Iwasawa L-functions for abelian varieties with multiplicative reductions are studied, extending some results proved by B. Mazur in Invent. Math. 18, 183-266 (1972; Zbl 0245.14015) for abelian varieties with good ordinary reductions.
Let \(p\neq 2\) be a prime, \(\Gamma ={\mathbb{Z}}_ p\) (as an additive topological group) with a generator \(\gamma\), and \(\Lambda:=\lim_{{\leftarrow \nu}}{\mathbb{Z}}_ p[\Gamma /p^{\nu}\Gamma] \). Then the map which sends T to \(\gamma\)-1 induces an isomorphism from \({\mathbb{Z}}_ p[[T]]\) to \(\Lambda\). The Iwasawa L-function for an elliptic curve was defined as the characteristic polynomial of the p-Selmer group of the curve. To generalize this definition to abelian varieties, one needs “good” \(\Lambda\)-modules which are finitely generated modules M over \(\Lambda\). Such a module is quasi-isomorphic to the direct sum \(\Lambda^{\rho}\oplus {\mathbb{Z}}/p^{\mu_ i}{\mathbb{Z}}[[T]]\oplus (\oplus_{j}{\mathbb{Z}}_ p[[T]](F_ j)^{n_ j})\) where \(\rho\) is the free rank of M, \(F_ j\) is an irreducible distinguished polynomial for each j.

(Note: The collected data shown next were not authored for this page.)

(* ===== verification/SysProc.v ===== *)
(** * Process and service system calls: kernel/syscall/syscall.c

    The calls that join the task table and the service registry: ending a task
    ([SYS_EXIT], a user fault, [sys_kill]) with the purge of what it owned, and
    publishing, finding, granting and withdrawing services with the events sent to
    their watchers. *)

From Stdlib Require Import ZArith Lia String.
From stdpp Require Import base numbers option tactics list.
From S2P Require Import Prelude Bytes Names Ipc IpcWait Pmm Vmm RegistryState Journal Registry OutCapture TaskState Task TaskSched.

Definition OS_IPC_SERVICE_EVENT : Z := 1397904897.
Definition OS_SERVICE_EVENT_SIZE : Z := 28.
Definition OS_SERVICE_EVENT_GRANTED : Z := 2.
Definition OS_SERVICE_EVENT_UNREGISTERED : Z := 3.
Definition OS_ATA_DRIVER_REQUIRED : Z := -58.
Definition OS_AI_ENGINE_REQUIRED : Z := -144.

(** ** Service events (include/os_syscalls.h) *)

(** On a name without terminator the bytes already copied stay in the payload. *)
Definition os_service_make_event (payload : ptr os_ipc_payload_t) (name : ptr cstring)
    (old_owner_pid new_owner_pid reason : Z) : Z * ptr os_ipc_payload_t :=
  match payload, name with
  | Some p, Some name =>
      if (old_owner_pid <? 0) || (new_owner_pid <? 0) || (reason <? OS_SERVICE_EVENT_PUBLISHED)
         || (OS_SERVICE_EVENT_PURGED <? reason) then (-1, payload)
      else
        let n := cstr name in
        if Z.of_nat (length n) <? OS_SERVICE_NAME_MAX then
          (0, Some (mk_payload OS_IPC_SERVICE_EVENT OS_SERVICE_EVENT_SIZE 0
                      (n ++ replicate (16 - length n) 0 ++ le32 (u32 old_owner_pid) ++
                       le32 (u32 new_owner_pid) ++ le32 reason ++ replicate 68 0)))
        else
          (-1, Some (mk_payload (pl_type p) (pl_size p) (pl_request_id p)
                       (write_front (take 16 n) (pl_data p))))
  | _, _ => (-1, payload)
  end.

Record os_service_event_t := mk_service_event {
  sv_name : cstring; sv_old_owner_pid : Z; sv_new_owner_pid : Z; sv_reason : Z
}.

Definition os_service_parse_event (message : ptr os_ipc_message_t) (event_out : ptr os_service_event_t)
    : Z * ptr os_service_event_t :=
  match message, event_out with
  | Some m, Some e =>
      if negb (sender_pid m =? 0) || negb (msg_type m =? OS_IPC_SERVICE_EVENT)
         || negb (msg_size m =? OS_SERVICE_EVENT_SIZE) || negb (msg_request_id m =? 0)
      then (-1, event_out)
      else
        let name := take 16 (msg_data m) in
        if negb (chr name 15 =? 0)
        then (-1, Some (mk_service_event name (sv_old_owner_pid e) (sv_new_owner_pid e) (sv_reason e)))
        else
          let old_pid := i32 (un_le32 (drop 16 (msg_data m))) in
          let new_pid := i32 (un_le32 (drop 20 (msg_data m))) in
          let reason := un_le32 (drop 24 (msg_data m)) in
          if (old_pid <? 0) || (new_pid <? 0) || (reason <? OS_SERVICE_EVENT_PUBLISHED)
             || (OS_SERVICE_EVENT_PURGED <? reason)
          then (-1, Some (mk_service_event name old_pid new_pid (sv_reason e)))
          else (0, Some (mk_service_event name old_pid new_pid reason))
  | _, _ => (-1, event_out)
  end.

(** The queued user task with this PID that has not terminated. *)
Definition live_user (s : tasks_t) (pid : Z) : ptr nat := user_parent s pid.

Section Calls.
Context `{K : KernelHooks}.

(** A service event for one watcher. *)
Definition notify_watcher (name : cstring) (old_owner_pid new_owner_pid reason : Z) (payload : os_ipc_payload_t)
    (k : kernel_t) (pid : Z) : kernel_t :=
  match live_user (k_tasks k) pid with
  | None => k
  | Some w =>
      let '(_, _, r) := service_registry_notify_record (k_registry k) (Some name) pid
                          old_owner_pid new_owner_pid reason NULL in
      let k := set_registry k r in
      let '(rc, e) := ipc_endpoint_send (Some (t_ipc_endpoint (ktask k w))) 0 (Some payload) in
      let k := kupd k w (fun t => with_endpoint t (default (t_ipc_endpoint t) e)) in
      if rc =? 0 then set_tasks k (task_ipc_message_queued (k_tasks k) (Some w))
      else
        let '(rc, r) := service_registry_ipc_spill_push (k_registry k) pid (Some payload) in
        let k := set_registry k r in
        if rc =? 0 then set_tasks k (task_ipc_message_queued (k_tasks k) (Some w)) else k
  end.

Definition service_notify_change (k : kernel_t) (name : cstring) (old_owner_pid new_owner_pid reason : Z)
    : kernel_t :=
  match os_service_make_event (Some zero_payload) (Some name) old_owner_pid new_owner_pid reason with
  | (0, Some payload) =>
      match service_registry_collect_watchers (T := task_view (k_tasks k)) (k_registry k) (Some name)
              (Some (replicate 8 0)) SERVICE_REGISTRY_WATCH_CAPACITY with
      | (count, Some watchers) =>
          if count <? 0 then k
          else fold_left (notify_watcher name old_owner_pid new_owner_pid reason payload)
                 (take (Z.to_nat count) watchers) k
      | _ => k
      end
  | _ => k
  end.

(** The dead owner of a name is removed and its watchers told. *)
Definition purge_owner (k : kernel_t) (name : cstring) (owner_pid : Z) : kernel_t :=
  let k := set_registry k (snd (service_registry_remove (T := task_view (k_tasks k)) (k_registry k)
                                  (Some name) owner_pid)) in
  service_notify_change k name owner_pid 0 OS_SERVICE_EVENT_PURGED.

Definition sys_service_lookup (k : kernel_t) (name : cstring) : Z * kernel_t :=
  let '(owner_pid, r) := service_registry_lookup (T := task_view (k_tasks k)) (k_registry k) (Some name) in
  let k := set_registry k r in
  if owner_pid <? 0 then (owner_pid, k)
  else if bool_decide (is_Some (live_user (k_tasks k) owner_pid)) then (owner_pid, k)
  else (OS_SERVICE_NOT_FOUND, purge_owner k name owner_pid).

(** ** The disk driver: supervision and blocked requests

    The strict image ([kernel_fat_pio_fallback_enabled] is 0 on every linked
    image): a disk driver that ended is started again, and the task blocked on it
    is woken.  What these functions do to the controller, the queued disk job, the
    overlay and the FAT caches is outside tasks and services. *)
Definition ATA_RESPAWN_LIMIT : Z := 4.

Definition ata_live_driver (k : kernel_t) : Z * kernel_t :=
  let '(pid, r) := service_registry_lookup (T := task_view (k_tasks k)) (k_registry k) (Some (lit "ata-driver")) in
  (if 0 <? pid then pid else 0, set_registry k r).

Definition ata_fsop_store_flags (b : bridge_t) (live_driver_pid : Z) : Z :=
  if (live_driver_pid <=? 0) || negb (live_driver_pid =? g_store_pid b) then 0 else g_store_flags b.

Definition ata_purge_is_driver (k : kernel_t) (pid : Z) (owned : list service_registry_entry_t) : bool :=
  let b := k_bridge k in
  ((0 <? pid) && ((pid =? g_boot_driver_pid b) || (pid =? g_respawn_pid b) || (pid =? g_store_pid b)))
  || existsb (fun e => bool_decide (cstr (e_name e) = cstr (lit "ata-driver"))) owned.

(** A user task with this PID that has not ended, other than the one being purged. *)
Definition respawn_alive (k : kernel_t) : bool :=
  let b := k_bridge k in
  (0 <? g_respawn_pid b)
  && match live_user (k_tasks k) (g_respawn_pid b) with
     | Some i => negb (t_id (ktask k i) =? g_purge_pid b)
     | None => false
     end.

Section Recovery.
Context (vmm_pool vmm_phys stack_top : nat -> Z) (elf_load : vmm_t -> Z -> Z * vmm_t).
(** The file the initrd has under "bin/atadriver", if any. *)
Context (driver_file : ptr cstring).

(** A boot service started by the kernel: the first of the user tasks in the queue. *)
Definition create_service (k : kernel_t) (now : Z) (file : ptr cstring) : ptr nat * kernel_t :=
  match create_task_from_initrd_file vmm_pool vmm_phys stack_top elf_load k now file with
  | (None, k) => (None, k)
  | (Some born, k) =>
      let k := kupd k born (fun t => with_boot_service t 1) in
      (Some born, set_tasks k (task_queue_move_first_user (k_tasks k) (Some born)))
  end.

Definition ata_supervisor_respawn (k : kernel_t) (now : Z) : Z * kernel_t :=
  if negb (c_true (ata_present (k_bridge k))) then (-1, k)
  else
    let '(live, k) := ata_live_driver k in
    if 0 <? live then (0, k)
    else if respawn_alive k then (0, k)
    else if ATA_RESPAWN_LIMIT <=? g_respawn_count (k_bridge k) then (-1, k)
    else
      match create_service k now driver_file with
      | (None, k) => (-1, k)
      | (Some born, k) =>
          (0, set_bridge k (with_respawn (k_bridge k) (t_id (ktask k born)) (u32 (g_respawn_count (k_bridge k) + 1))))
      end.

(** Without the channel reset and the restored overlay. *)
Definition ata_bridge_after_purge (k : kernel_t) (now : Z) (driver_died : bool) : kernel_t :=
  if negb driver_died then k
  else
    let '(live, k) := ata_live_driver k in
    if 0 <? live then k
    else
      let k := ata_rpc_abort k in
      let k := if 0 <? g_store_pid (k_bridge k) then set_bridge k (with_store (k_bridge k) 0 0) else k in
      snd (ata_supervisor_respawn k now).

The invariants \((\rho,\mu_ i,\{F_ j^{n_ j}\})\) determine M completely up to quasi-isomorphism (i.e., up to finite kernel and cokernel). The \(\mu\)-invariant of M is \(\mu:=\sum_{i}\mu_ i \), the characteristic polynomial of M is \(F_ M(T):=p^{\mu}\prod_{j}(F_ j(T))^{n_ j} \) and \(f_ M(t)\) is the polynomial satisfying \(f_ M(T+1)=F_ M(T).\)
Let K be a number field with ring of integers \({\mathfrak O}_ K\). Let \(A_{/K}\) be an abelian variety defined over K, A its Néron model over \({\mathfrak O}_ K\), \(\tilde A\) the dual abelian variety of A, \(A^ 0\) the connected component of A and \(A_{p^{\infty}}:=\cup_{\nu}A_{p^{\nu}} \). Let \(\Phi\) be defined by the short exact sequence \(0\to A^ 0\to A\to \Phi \to 0\). Let L/K be a \(\Gamma\)-extension of K, T the set of all primes in K ramifying in L, \(\log_ p\) a p-adic logarithm of L/K, \(\kappa: Gal(L/K)\to 1+p^ e{\mathbb{Z}}_ p\subset {\mathbb{Z}}^*_ p\) a fixed continuous character compatible with \(\log_ p\). If \(\nu\in T\), \(e_{\nu}\) denotes the dimension of a maximal split subtorus in the reduction of A at \(\nu\) and \(e:=\sum_{\nu}e_{\nu}.\)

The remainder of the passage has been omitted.